La grande-maîtresse. — « Viens, Lucifer, viens ! ô le calomnié des prêtres et des rois ! Viens, que nous t’embrassions, que nous te serrions sur notre poitrine ! Il y a longtemps que nous te connaissons et que tu nous connais aussi. Tes œuvres, ô le béni de notre cœur, ne sont pas toujours belles et bonnes, aux yeux du vulgaire ignorant ; mais elles seules donnent un sens à l’univers et l’empêchent d’être absurde. Toi seul animes et fécondes le travail. Tu ennoblis la richesse ; tu sers d’essence à l’autorité ; tu mets le sceau à la vertu… Et toi, Adonaï, dieu maudit, retire-toi, nous te renions. Le premier devoir de l’homme intelligent et libre est de le chasser de son esprit et de sa conscience ; car tu es essentiellement hostile à notre nature, et nous ne relevons aucunement de ton autorité. Nous arrivons à la science malgré toi, au bien-être malgré toi, à la société malgré toi ; chacun de nos progrès est une victoire, dans laquelle nous écrasons ta divinité. Esprit menteur, dieu imbécile, ton règne est fini ; cherche parmi les bêtes d’autres victimes. Maintenant, te voilà détrôné et brisé. Ton nom, si longtemps le dernier mot du savant, la sanction du juge, la force du prince, l’espoir du pauvre, le refuge du coupable repentant, eh bien, ce nom incommunicable, Adonaï, désormais voué au mépris et à l’anathème, sera conspué parmi les hommes ! car Adonaï, c’est sottise et lâcheté ; Adonaï, c’est hypocrisie et mensonge ; Adonaï, c’est tyrannie et misère ; Adonaï, c’est le mal… Tant que l’humanité s’inclinera devant ton autel, l’humanité, esclave des rois et des prêtres, sera réprouvée ; tant qu’un homme, à ton nom exécrable, recevra le serment d’un autre homme, la société sera fondée sur le parjure, la paix et l’amour seront bannis d’entre les humains… Adonaï, retire-toi ! car aujourd’hui, guéris de ta crainte et devenus sages, nous jurons, la main élevée vers ton ciel, que tu n’es que le bourreau de notre raison et le spectre de notre conscience ! »

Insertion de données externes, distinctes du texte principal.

Lemma gateway_branch r console w res w' :
  console.(PC_Spec).(CS_Exposure).(EX_Type) = ExposureTypeGateway →
  is_Some console.(PC_Spec).(CS_Exposure).(EX_Gateway) →
  (hr ← reconcileHTTPRoute console;
   deleteOtherExposures r console "gateway" ≫= λ _,
   match console.(PC_Spec).(CS_Exposure).(EX_Gateway) with
   | None => throw (Panic "invalid memory address or nil pointer dereference")
   | Some parent => v ← setHTTPRouteCondition console parent hr; mret (Some v)
   end) w = (res, w') →
  exposure_pass r console w w' res.
Proof using CL KL.
  intros Ht [parent Hp] H. destruct (httpRoute_owned console parent Hp) as (d & Hd & Hkey).
  unfold reconcileHTTPRoute in H. rewrite Hd, run_bind, run_bind, run_of_result in H.
  destruct (apply_unless KHTTPRoute _ d w) as [r1 w1] eqn:E.
  apply (wanted_applied KHTTPRoute _ d console ExposureTypeGateway) in E as [Ha Ho]; [|done..].
  destruct r1 as [hr|e]; [|simplify_eq; apply exposure_pass_err; rewrite Ht; by apply writes_wanted_acts].
  rewrite run_bind in H. destruct (deleteOtherExposures r console "gateway" w1) as [r2 w2] eqn:E.
  destruct (swept_pass r console ExposureTypeGateway "gateway" w w1 r2 w2) as (Ha2 & Hs & Hv); [compute_decide|done..|].
  destruct r2 as [[]|e]; [|simplify_eq; apply exposure_pass_err; by rewrite Ht].
  rewrite Hp, run_bind in H. destruct (setHTTPRouteCondition _ _ _ w2) as [r3 w3] eqn:E3.
  apply setHTTPRouteCondition_run in E3 as [Hu Hc].
  assert (Ha3 : acts console ExposureTypeGateway w w3).
  { intros k key. destruct (Ha2 k key) as [?|Hk]; [left; eapply kept_trans; [done|by apply untouched_kept]|right].
    by rewrite (untouched_lookup _ _ _ _ Hu). }
  destruct r3 as [v|e]; [rewrite run_ret in H|]; simplify_eq; [|apply exposure_pass_err; by rewrite Ht].
  split.
  - by rewrite Ht.
  - intros ? _. rewrite Ht. intros Hf k Hk Hsv k' o Hk' Hvo.
    rewrite (untouched_lookup _ _ _ _ Hu) in Hvo. by apply (Hs eq_refl Hf k).
  - intros ? [= <-]. destruct (Hc v eq_refl) as [Hr He]. exists v. split_and!; [done..|]. intros Htrue Hsync.
    assert (Hread : ∀ k key, k ∉ exposure_kinds → kept w w2 k key).
    { intros k key Hk. eapply kept_trans; [|apply Hv; by intros [_ ?]%list_elem_of_filter].
      destruct (Ha k key) as [?|[_ Hw]]; [done|]. by destruct Hk; eapply wanted_reads. }
    destruct (He Htrue) as (g & l & Hg & Hl & Hopen & Hacc).
    { apply Hread; [compute_decide|]. apply Hsync. unfold exposure_reads. rewrite Hp, elem_of_app. right.
      apply list_elem_of_further, list_elem_of_here. }
    { apply Hread; [compute_decide|]. apply Hsync. unfold exposure_reads. rewrite elem_of_app. right. apply list_elem_of_here. }
    unfold exposed. rewrite Ht. split_and!; [done..|]. intros _.
    exists hr, parent, g, l. rewrite !(untouched_lookup _ _ _ _ Hu).
    destruct (Hv KHTTPRoute (exposure_key console)) as [-> _]; [by apply wanted_not_other|].
    split_and!; [apply Ho; [|done]|done..| |done].
    + apply Hsync, elem_of_app. left. apply list_elem_of_fmap. exists KHTTPRoute. split; [done|compute_decide].
    + destruct Hopen as (? & ? & ? & ? & Hn). split_and!; [done..|]. revert Hn.
      apply namespace_admitted_untouched. split; [|by rewrite (untouched_log _ _ Hu)|
        by rewrite (untouched_cached _ _ Hu)]. intros ? ?. symmetry. by apply untouched_lookup.
Qed.

Lemma exposure_verdict_run r console w res w' :
  console.(PC_Spec).(CS_Exposure).(EX_Type) ∈ exposure_types →
  (console.(PC_Spec).(CS_Exposure).(EX_Type) = ExposureTypeGateway →
   is_Some console.(PC_Spec).(CS_Exposure).(EX_Gateway)) →
  exposure_verdict r console w = (res, w') → exposure_pass r console w w' res.
Proof using CL KL.
  intros Hin Hgw H. unfold exposure_types in Hin. rewrite !elem_of_cons, elem_of_nil in Hin.
  unfold exposure_verdict in H. destruct Hin as [E|[E|[E|[E|[]]]]]; rewrite E in H; cbn [String.eqb Ascii.eqb Bool.eqb] in H.
  - refine (swept_branch r console ExposureTypeClusterIP "" _ w res w' _ _ _ _ H); [done|compute_decide..|].
    intros _ w0. unfold exposed. by rewrite E.
  - destruct (ingress_owned console) as (d & Hd & Hkey).
    refine (applied_branch r console ExposureTypeIngress KIngress "ingress" _ _ w res w' _ _ _ _ _ H); [done|done|compute_decide|..].
    + intros w0 r1 w1. unfold reconcileIngress. rewrite Hd. rewrite run_bind, run_of_result. by apply wanted_applied.
    + intros i. unfold setIngressCondition. destruct (IN_LoadBalancer i) eqn:El; (split; [compute_decide|]); [done|].
      intros _ w0 Hv. unfold exposed. rewrite E. split_and!; [|done..]. intros _. exists i. by rewrite El.
  - destruct (RE_RouteAPIAvailable r); cbn [negb] in H.
    + destruct (route_owned console) as (d & Hd & Hkey).
      refine (applied_branch r console ExposureTypeRoute KRoute "route" _ _ w res w' _ _ _ _ _ H); [done|done|compute_decide|..].
      * intros w0 r1 w1. unfold reconcileRoute. rewrite Hd. rewrite run_bind, run_of_result. by apply wanted_applied.
      * intros rt. unfold setRouteCondition. split; [apply route_verdicts_reason|].
        intros (cs & c & ? & ?)%route_verdicts_true w0 Hv. unfold exposed. rewrite E. split_and!; [done| |done].
        intros _. by exists rt, cs, c.
    + refine (swept_branch r console ExposureTypeRoute "route" _ w res w' _ _ _ _ H); [done|compute_decide..|done].
  - destruct (RE_GatewayAPIAvailable r); cbn [negb] in H.
    + by eapply gateway_branch; [|apply Hgw|exact H].
    + refine (swept_branch r console ExposureTypeGateway "gateway" _ w res w' _ _ _ _ H); [done|compute_decide..|done].
Qed.
(** What admission guarantees of the exposure. *)
Definition admissible (console : PgConsole) : Prop :=
  console.(PC_Spec).(CS_Exposure).(EX_Type) ∈ exposure_types ∧
  (console.(PC_Spec).(CS_Exposure).(EX_Type) = ExposureTypeGateway →
   is_Some console.(PC_Spec).(CS_Exposure).(EX_Gateway)).

Lemma reconcileExposure_run r console w res w' :
  admissible console → reconcileExposure r console w = (res, w') →
  ∃ vres, exposure_pass r console w w' vres ∧
  match vres with
  | Ok (Some v) => res = Ok (with_conditions
      (SetStatusCondition console.(PC_Status).(PS_Conditions)
         (mkCondition PgConsoleConditionRouteReady v.1.1 console.(PC_Meta).(M_Generation) v.1.2 v.2))
      (set_url (exposure_url console) console))
  | Ok None => False
  | Err e => res = Err e
  end.
Proof using CL KL.
  intros [Ht Hg] H. unfold reconcileExposure in H. rewrite run_bind in H.
  destruct (exposure_verdict r console w) as [vres w1] eqn:E. pose proof E as Hp.
  apply exposure_verdict_run in Hp; [|done..]. exists vres. destruct vres as [v|e].
  - destruct (ep_verdict _ _ _ _ _ Hp v eq_refl) as (v' & -> & Hr & _). unfold publish in H.
    rewrite run_of_result, mark_known in H by by apply verdict_reasons_known. by simplify_eq.
  - by simplify_eq.
Qed.

(** C38: a pass that succeeds, over a cache that has caught up with the exposure
    objects of the console, leaves the console none of the other served kinds
    but what is being deleted and held by a finalizer, and never touches one of
    another kind that somebody else controls. Whatever the outcome, and whatever
    the cache, a pass changes nothing but the three objects of the generated
    name, and does nothing but deletes on those of the other kinds. *)
Theorem single_exposure r console w res w' :
  admissible console → reconcileExposure r console w = (res, w') →
  let type := console.(PC_Spec).(CS_Exposure).(EX_Type) in
  (∀ k key, k ∉ exposure_kinds ∨ key ≠ exposure_key console → view w' k key = view w k key)
  ∧ (∀ k, k ∈ other_kinds type → view w' k (exposure_key console) = view w k (exposure_key console) ∨
       delete_made (view w k (exposure_key console)) (view w' k (exposure_key console)))
  ∧ (fresh_on console exposure_kinds w →
     (∀ k o, k ∈ other_kinds type → view w k (exposure_key console) = Some o →
        M_Controller (meta o) ≠ Some (PC_UID console) → view w' k (exposure_key console) = Some o)
     ∧ (∀ c, res = Ok c → ∀ k o, k ∈ other_kinds type → served r k = true →
        view w' k (exposure_key console) = Some o →
        M_Controller (meta o) ≠ Some (PC_UID console) ∨ M_Deleting (meta o) = true)).
Proof using CL KL.
  intros Had H. destruct (reconcileExposure_run _ _ _ _ _ Had H) as (vres & [Ha Hs _] & Hv). split_and!.
  - intros k key Hne. destruct (Ha k key) as [[? _]|(-> & Hk)]; [done|]. destruct Hne as [Hne|Hne]; [|done].
    destruct Hne. destruct Hk as [Hk|[[_ Hk]%list_elem_of_filter _]]; [by eapply wanted_reads|done].
  - intros k [Hk _]%list_elem_of_filter.
    destruct (Ha k (exposure_key console)) as [[? _]|(_ & [?|(_ & ? & _)])]; [by left|done|by right].
  - intros Hf. split.
    + intros k o [Hk Hin]%list_elem_of_filter Ho Hc.
      destruct (Ha k (exposure_key console)) as [[-> _]|(_ & [?|(_ & _ & Hown)])]; [done..|].
      destruct (Hown (Hf k Hin)) as (o' & Ho' & Hc'). assert (o' = o) as -> by congruence. done.
    + intros c -> k o Hk Hsv Ho. destruct vres as [v|e]; [|done].
      destruct (decide (M_Controller (meta o) = Some (PC_UID console))) as [Hc|Hc]; [right|by left].
      apply (Hs v eq_refl Hf k Hk Hsv k o); [by apply list_elem_of_singleton|done|done].
Qed.


(** C40: a console of type gateway without a gateway, which predates the
    admission rule or bypassed it, passes the re-check that is there to report
    such objects, and then the reconcile panics on the missing reference, at
    every attempt and without a condition that says so. *)
Theorem gateway_unconfigured_panics r console w :
  console.(PC_Spec).(CS_Exposure).(EX_Type) = ExposureTypeGateway →
  console.(PC_Spec).(CS_Exposure).(EX_Gateway) = None →
  console.(PC_Spec).(CS_Exposure).(EX_TLS) = None →
  r.(RE_GatewayAPIAvailable) = true →
  validateExposure console = Ok ()
  ∧ reconcileExposure r console w = (Err (Panic "invalid memory address or nil pointer dereference"), w).
Proof using.
  intros Ht Hg Htls Ha. split; [unfold validateExposure; by rewrite Htls|].
  unfold reconcileExposure, exposure_verdict, reconcileHTTPRoute, httpRoute. by rewrite Ht, Ha, Hg.
Qed.
End theorems.

(** ** A console that moves from an Ingress to a Route *)

#[export] Instance demo_selectors : Selectors := {|
  LabelSelectorAsSelector raw := Ok (λ labels, bool_decide (labels !! "team" = Some raw))
|}.

Definition exposed_console (type : string) (gateway : option GatewayParentRef) : PgConsole :=
  mkPgConsole (mkMeta "c" "ns" "uid-c" ∅ ∅ None "1" 3 false [])
    (mkPgConsoleSpec "pg" None None demo_console.(PC_Spec).(CS_Authentication) no_resources
       (mkPgAdminSpec None None "" None "" no_resources) demo_console_spec
       (mkEvidenceSpec None None no_resources)
       (mkExposure type "pg.example.com" None "" gateway ∅ ∅)
       (mkNetworkPolicyConfig None "" []) None no_resources)
    no_console_status.

Definition with_ingress : demo :=
  (reconcileExposure (C := demo_live) demo_settings (exposed_console ExposureTypeIngress None)
     (demo_world_of (demo_objects [] [] [] []))).2.

Lemma single_exposure_witness :
  let w' := (reconcileExposure (C := demo_live) demo_settings (exposed_console ExposureTypeRoute None) with_ingress).2 in
  is_Some (view (Client := demo_live) with_ingress KIngress ("ns", "c-pgconsole"))
  ∧ is_Some (view (Client := demo_live) w' KRoute ("ns", "c-pgconsole"))
  ∧ ∀ o : Ingress, view (Client := demo_live) w' KIngress ("ns", "c-pgconsole") = Some o →
      o.(IN_Meta).(M_Controller) ≠ Some "uid-c" ∨ o.(IN_Meta).(M_Deleting) = true.
Proof.
  intros w'. split; [vm_compute; eauto|]. split; [vm_compute; eauto|].
  destruct (single_exposure (C := demo_live) (CL := demo_live_laws) demo_settings
    (exposed_console ExposureTypeRoute None) with_ingress
    (reconcileExposure (C := demo_live) demo_settings (exposed_console ExposureTypeRoute None) with_ingress).1 w')
    as (_ & _ & H); [split; [compute_decide|discriminate]|apply surjective_pairing|].
  assert (E : ∃ c, (reconcileExposure (C := demo_live) demo_settings (exposed_console ExposureTypeRoute None)
    with_ingress).1 = Ok c) by (eexists; vm_compute; reflexivity).
  destruct E as [c E]. destruct H as [_ H]; [intros k _; reflexivity|].
  intros o Ho. apply (H c E KIngress o); [compute_decide|reflexivity|exact Ho].
Defined.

Mistress Vandriel avait prononcé d’une voix forte les imprécations qui forment la seconde partie de l’oraison satanique.

  1. Plusieurs auteurs and-maçonniques ont reproduit cette prière satanique, et l’ont attribuée à Proudhon. Il y a là une légère erreur. Cette oraison est une adaptation, imaginée par le vicomte de La Jonquière, grand chef maçon et occultiste, qui prit dans un ouvrage irréligieux de Proudhon divers passages ayant le caractère d’une imprécation contre Dieu ; il substitua le mot Adonaï au mot Dieu employé par Proudhon, fit quelques retouches, et produisit ainsi la fameuse prière qui est restée à la mode dans les arrière-loges lucifériennes.